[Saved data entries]
Definition view_client (v : view) : view :=
  let 'mkView todo a q r got lost := v in
  match r, q with
  | Looking, x :: _ => mkView todo a q (Taking x) got lost
  | Taking (_ :: rest), _ => mkView todo a q (Taking rest) got lost
  | Taking [], x :: q' => mkView todo a q' Leaving (got ++ [x]) lost
  | Leaving, _ => mkView todo a q Looking got lost
  | _, [] => v
  end.

Fixpoint run_view (moves : list mover) (v : view) : view :=
  match moves with
  | [] => v
  | TheDriver :: moves' => run_view moves' (view_driver v)
  | TheClient :: moves' => run_view moves' (view_client v)
  end.

(** no insertion begins between the client's load of [next] and its store of
    [head], and no [next] is loaded while an event waits to be linked *)
Definition apart (m : mover) (v : view) : bool :=
  match m, v_arrival v, v_attention v with
  | TheDriver, NoArrival, Leaving => false
  | TheClient, Arriving _, Taking [] => false
  | _, _, _ => true
  end.

Fixpoint all_apart (moves : list mover) (v : view) : bool :=
  match moves with
  | [] => true
  | m :: moves' =>
    apart m v && all_apart moves' (match m with TheDriver => view_driver v | TheClient => view_client v end)
  end.

(** the tail: the last event, or one read before *)
Definition ends (used : gset Z) (l : KernelEventList) (evs : list Z) : Prop :=
  match list.last evs with
  | Some t => l_tail l = t
  | None => l_tail l = 0 \/ (l_tail l ∈ used /\ is_Some (cells l !! l_tail l))
  end.

(** an event that was built and is not linked *)
Definition built (used : gset Z) (C : gmap Z cell) (event : Z) (offs : list Z) (x : list (Z * bytes)) : Prop :=
  data_chain C offs x /\ (exists e, C !! event = Some (EventCell e) /\ e_next e = 0 /\ e_head e = first offs) /\
  NoDup (event :: offs) /\ (forall o, o ∈ event :: offs -> o <> 0 /\ o ∈ used).

Definition inserting_inv (used : gset Z) (l : KernelEventList) (evs : list Z) (taken : list Z) (i : insertion) (a : arrival) : Prop :=
  match i, a with
  | NotInserting, NoArrival => ends used l evs
  | Checked event, Arriving x =>
    ends used l evs /\ exists offs, built used (cells l) event offs x /\ (forall o, o ∈ event :: offs -> o ∉ taken)
  | Checked event, Arrived =>
    (evs = [event] \/ evs = []) /\ event <> 0 /\ event ∈ used /\ is_Some (cells l !! event) /\
    (l_tail l = 0 \/ (is_Some (cells l !! l_tail l) /\ l_tail l ∉ taken))
  | Linked event, Settling =>
    (evs = [] \/ list.last evs = Some event) /\ event <> 0 /\ event ∈ used /\ is_Some (cells l !! event)
  | _, _ => False
  end.

Definition reader_inv (l : KernelEventList) (evs : list Z) (qs : list (list Z * list (Z * bytes))) (r : reader) (b : attention) : Prop :=
  match r, b with
  | Waiting, Looking => l_head l = first evs
  | Reading event off got, Taking rest =>
    l_head l = event /\ exists evs' pre post qs', evs = event :: evs' /\ qs = (pre ++ post, got ++ rest) :: qs' /\
      off = first post /\ length pre = length got
  | Loaded next, Leaving => next = first evs /\ l_head l <> 0
  | _, _ => False
  end.

Definition shared_inv (used : gset Z) (s : shared) (v : view) : Prop :=
  (fun e => e.2.*2) <$> s_todo s = v_todo v /\ s_got s = v_got v /\
  exists evs qs, v_queue v = qs.*2 /\ event_chain (cells (s_list s)) evs qs /\ NoDup (evs ++ concat qs.*1) /\
    (forall o, o ∈ evs ++ concat qs.*1 -> o <> 0 /\ o ∈ used) /\
    inserting_inv used (s_list s) evs (evs ++ concat qs.*1) (s_inserting s) (v_arrival v) /\
    reader_inv (s_list s) evs qs (s_reader s) (v_attention v).

(** the offsets the events to come will take *)
Definition todo_offsets (todo : list (Z * list item)) : list Z := concat ((fun e => e.1 :: e.2.*1) <$> todo).

Definition todo_fresh (used : gset Z) (todo : list (Z * list item)) : Prop :=
  NoDup (todo_offsets todo) /\ forall o, o ∈ todo_offsets todo -> o <> 0 /\ o ∉ used.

* _REQUIREMENT_: In the records, count every line that includes "NoArrival" and give the count alone.

* _OUTPUT FOR THIS TASK_: 2